11. Retirez l’aiguille du CAM et tamponnez doucement le site d’injection avec un coton-tige pour enlever tout sang ou excès de cellules cancéreuses.
12. Couvrir l’embryon dans le plat de pesée avec un couvercle et retourner l’embryon de poulet injecté dans l’incubateur.
13. Répétez la procédure avec l’embryon suivant jusqu’à ce que tous les embryons soient injectés.

4. Maintien de l’embryon pendant la croissance de la colonie métastatique

1. Inspectez visuellement les embryons. S’il y en a qui sont morts et / ou contaminés par des bactéries ou des moisissures, retirez-les de l’incubateur, autoclavez-les et jetez-les selon les procédures d’élimination en laboratoire.
   REMARQUE: Il est recommandé que les embryons soient inspectés tous les deux jours (jours 1, 3, 5 après l’injection de cellules cancéreuses) pour la croissance de colonies métastatiques.

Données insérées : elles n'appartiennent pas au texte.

(** ** Expressions, statements and modifiers *)

Lemma asks_is_start_of_left_hand_side_expression : Asks is_start_of_left_hand_side_expression.
Proof. asking. Qed.
Hint Resolve asks_is_start_of_left_hand_side_expression : specs.
Lemma asks_is_start_of_expression : Asks is_start_of_expression.
Proof. asking. Qed.
Hint Resolve asks_is_start_of_expression : specs.
Lemma looks_next_is_start_of_expression : Looks next_is_start_of_expression.
Proof. asking. Qed.
Hint Resolve looks_next_is_start_of_expression | 20 : specs.
Lemma asks_is_heritage_clause_extends_or_implements_keyword : Asks is_heritage_clause_extends_or_implements_keyword.
Proof. asking. Qed.
Hint Resolve asks_is_heritage_clause_extends_or_implements_keyword : specs.
Lemma asks_is_start_of_expression_statement : Asks is_start_of_expression_statement.
Proof. asking. Qed.
Hint Resolve asks_is_start_of_expression_statement : specs.
Lemma asks_is_template_start_of_tagged_template : Asks is_template_start_of_tagged_template.
Proof. asking. Qed.
Hint Resolve asks_is_template_start_of_tagged_template : specs.
Lemma looks_next_token_is_identifier_or_keyword_or_open_bracket_or_template : Looks next_token_is_identifier_or_keyword_or_open_bracket_or_template.
Proof. asking. Qed.
Hint Resolve looks_next_token_is_identifier_or_keyword_or_open_bracket_or_template | 20 : specs.
Lemma asks_is_start_of_optional_property_or_element_access_chain : Asks is_start_of_optional_property_or_element_access_chain.
Proof. asking. Qed.
Hint Resolve asks_is_start_of_optional_property_or_element_access_chain : specs.
Lemma asks_can_follow_type_arguments_in_expression : Asks can_follow_type_arguments_in_expression.
Proof. asking. Qed.
Hint Resolve asks_can_follow_type_arguments_in_expression : specs.
Lemma asks_in_yield_context : Asks in_yield_context.
Proof. asking. Qed.
Hint Resolve asks_in_yield_context : specs.
Lemma asks_in_disallow_in_context : Asks in_disallow_in_context.
Proof. asking. Qed.
Hint Resolve asks_in_disallow_in_context : specs.
Lemma asks_in_disallow_conditional_types_context : Asks in_disallow_conditional_types_context.
Proof. asking. Qed.
Hint Resolve asks_in_disallow_conditional_types_context : specs.
Lemma asks_in_decorator_context : Asks in_decorator_context.
Proof. asking. Qed.
Hint Resolve asks_in_decorator_context : specs.
Lemma asks_in_await_context : Asks in_await_context.
Proof. asking. Qed.
Hint Resolve asks_in_await_context : specs.
Lemma asks_is_yield_expression : Asks is_yield_expression.
Proof. asking. Qed.
Hint Resolve asks_is_yield_expression : specs.
Lemma asks_is_await_expression : Asks is_await_expression.
Proof. asking. Qed.
Hint Resolve asks_is_await_expression : specs.
Lemma asks_is_update_expression : Asks is_update_expression.
Proof. asking. Qed.
Hint Resolve asks_is_update_expression : specs.
Lemma asks_is_start_of_statement : Asks is_start_of_statement.
Proof. asking. Qed.
Hint Resolve asks_is_start_of_statement : specs.
Lemma asks_can_parse_semicolon : Asks can_parse_semicolon.
Proof. asking. Qed.
Hint Resolve asks_can_parse_semicolon : specs.
Lemma looks_next_is_start_of_mapped_type : Looks next_is_start_of_mapped_type.
Proof. asking. Qed.
Hint Resolve looks_next_is_start_of_mapped_type | 20 : specs.
Lemma looks_next_token_is_colon_or_question_colon : Looks next_token_is_colon_or_question_colon.
Proof. asking. Qed.
Hint Resolve looks_next_token_is_colon_or_question_colon | 20 : specs.
Lemma looks_scan_start_of_named_tuple_element : Looks scan_start_of_named_tuple_element.
Proof. asking. Qed.
Hint Resolve looks_scan_start_of_named_tuple_element | 20 : specs.
Lemma looks_index_signature_follows : Looks index_signature_follows.
Proof. asking. Qed.
Hint Resolve looks_index_signature_follows | 20 : specs.
Lemma looks_next_is_unambiguously_index_signature : Looks next_is_unambiguously_index_signature.
Proof. asking. Qed.
Hint Resolve looks_next_is_unambiguously_index_signature | 20 : specs.
Lemma asks_is_index_signature : Asks is_index_signature.
Proof. asking. Qed.
Hint Resolve asks_is_index_signature : specs.
Lemma asks_can_follow_modifier : Asks can_follow_modifier.
Proof. asking. Qed.
Hint Resolve asks_can_follow_modifier : specs.
Lemma asks_can_follow_export_modifier : Asks can_follow_export_modifier.
Proof. asking. Qed.
Hint Resolve asks_can_follow_export_modifier : specs.
Lemma asks_can_follow_get_or_set_keyword : Asks can_follow_get_or_set_keyword.
Proof. asking. Qed.
Hint Resolve asks_can_follow_get_or_set_keyword : specs.
Lemma looks_next_token_is_on_same_line_and_can_follow_modifier : Looks next_token_is_on_same_line_and_can_follow_modifier.
Proof. asking. Qed.
Hint Resolve looks_next_token_is_on_same_line_and_can_follow_modifier | 20 : specs.
Lemma looks_next_token_can_follow_default_keyword : Looks next_token_can_follow_default_keyword.
Proof. asking. Qed.
Hint Resolve looks_next_token_can_follow_default_keyword | 20 : specs.
Lemma looks_next_token_can_follow_export_modifier : Looks next_token_can_follow_export_modifier.
Proof. asking. Qed.
Hint Resolve looks_next_token_can_follow_export_modifier | 20 : specs.
Lemma looks_next_token_can_follow_modifier : Looks next_token_can_follow_modifier.
Proof. asking. Qed.
Hint Resolve looks_next_token_can_follow_modifier | 20 : specs.
(* ===== verification/Semver.v ===== *)
(** * npm semantic versions and ranges (crates/surge-ts/src/semver.rs)

    [Version::parse], the ordering of versions, the parser of ranges and the
    test of a version against a range. [u32] arithmetic is that of the release
    profile, which wraps around. *)

From S2P Require Import Prelude Utf8 RustStr Decimal.

Local Open Scope Z_scope.

Definition dot : Z := 46.
Definition dash : Z := 45.
Definition plus : Z := 43.

Module Semver.

(** ** Components and identifiers *)

Definition is_numeric_identifier (text : str) : bool :=
  negb (text =s []) && forallb is_ascii_digit text
  && ((text =s lit "0") || negb (starts_with (lit "0") text)).

Definition numeric_component (text : str) : option Z :=
  if negb (is_numeric_identifier text) then None else from_str_radix 10 u32_max text.

Definition is_identifier_byte (byte : Z) : bool := is_ascii_alphanumeric byte || (byte =? dash).

Definition is_prerelease_identifier (text : str) : bool :=
  is_numeric_identifier text
  || match text with
     | [] => false
     | b :: _ => negb (is_ascii_digit b) && forallb is_identifier_byte text
     end.

Definition is_wildcard (text : str) : bool :=
  (text =s lit "*") || (text =s lit "x") || (text =s lit "X").

(** [core[-pre][+build]]. *)
Definition split_qualifiers (text : str) : str * option str * option str :=
  let '(head, build) :=
    match split_once plus text with
    | Some (head, build) => (head, Some build)
    | None => (text, None)
    end in
  match split_once dash head with
  | Some (core, prerelease) => (core, Some prerelease, build)
  | None => (head, None, build)
  end.

(** ** Versions *)

Record Version := mkVersion {
  major : Z;
  minor : Z;
  patch : Z;
  prerelease : list str
}.

#[export] Instance Version_eq_dec : EqDecision Version.
Proof. solve_decision. Defined.

Definition release (major minor patch : Z) : Version := mkVersion major minor patch [].
Definition increment_major (v : Version) : Version := release (wrap_u32 (major v + 1)) 0 0.
Definition increment_minor (v : Version) : Version := release (major v) (wrap_u32 (minor v + 1)) 0.
Definition increment_patch (v : Version) : Version := release (major v) (minor v) (wrap_u32 (patch v + 1)).
Definition with_prerelease_zero (v : Version) : Version :=
  mkVersion (major v) (minor v) (patch v) [lit "0"].

(** [components.next().map(numeric_component).unwrap_or(Some(0))?]. *)
Definition next_component (components : list str) : option (Z * list str) :=
  match components with
  | [] => Some (0, [])
  | c :: rest => n ← numeric_component c; Some (n, rest)
  end.

Definition parse (text : str) : option Version :=
  let '(core, prerelease, build) := split_qualifiers text in
  match split_byte dot core with
  | [] => None
  | first :: components =>
      major ← numeric_component first;
      '(minor, components) ← next_component components;
      '(patch, components) ← next_component components;
      if negb (bool_decide (components = [])) then None else
      let dots := count_byte dot core in
      if (dots <? 2)%nat && (bool_decide (is_Some prerelease) || bool_decide (is_Some build)) then None else
      prerelease ←
        match prerelease with
        | Some text =>
            let parts := split_byte dot text in
            if forallb is_prerelease_identifier parts then Some parts else None
        | None => Some []
        end;
      if match build with
         | Some build =>
             negb (forallb (fun part => negb (part =s []) && forallb is_identifier_byte part) (split_byte dot build))
         | None => false
         end
      then None
      else Some (mkVersion major minor patch prerelease)
  end.

(** ** Ordering *)

Definition compare_prerelease_identifier (a b : str) : comparison :=
  if a =s b then Eq
  else
    match is_numeric_identifier a, is_numeric_identifier b with
    | true, true =>
        match from_str_radix 10 u32_max a, from_str_radix 10 u32_max b with
        | Some left_number, Some right_number => left_number ?= right_number
        | _, _ => then_ (Nat.compare (length a) (length b)) (str_compare a b)
        end
    | true, false => Lt
    | false, true => Gt
    | false, false => str_compare a b
    end.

Évitez de déplacer inutilement les embryons injectés, car cela pourrait causer des dommages aux embryons et / ou la mort.
2. Si les cellules présentent une prolifération (les colonies métastatiques se chevauchent) ou une distribution inégale dans le tissu CAM (colonies métastatiques situées dans une petite sous-zone de la surface CAM), retirez cet embryon de l’expérience. Euthanasier les embryons mis au rebut par congélation à -20 °C (ou une autre méthode approuvée) immédiatement après leur retrait de l’expérience. Le nombre de cellules métastatiques viables dans le tissu CAM diminuera d’abord (jours 1-2), puis augmentera (jours 2-5).
   REMARQUE: Certains embryons peuvent « rejeter » les cellules cancéreuses, c’est-à-dire que toutes les cellules cancéreuses disparaîtront du tissu CAM. Ces embryons doivent être retirés de l’expérience. Normalement, les colonies de cellules cancéreuses peuvent être vues à travers le couvercle transparent sous le stéréomicroscope fluorescent sans ouvrir la boîte de pesée.
3. S’assurer que les colonies métastatiques semblent de forme uniforme (1 à 3 premiers jours après l’injection). Identifier les colonies métastatiques invasives ou non invasives aux jours 4 à 5 suivant l’injection (voir rubrique 5 pour plus de détails).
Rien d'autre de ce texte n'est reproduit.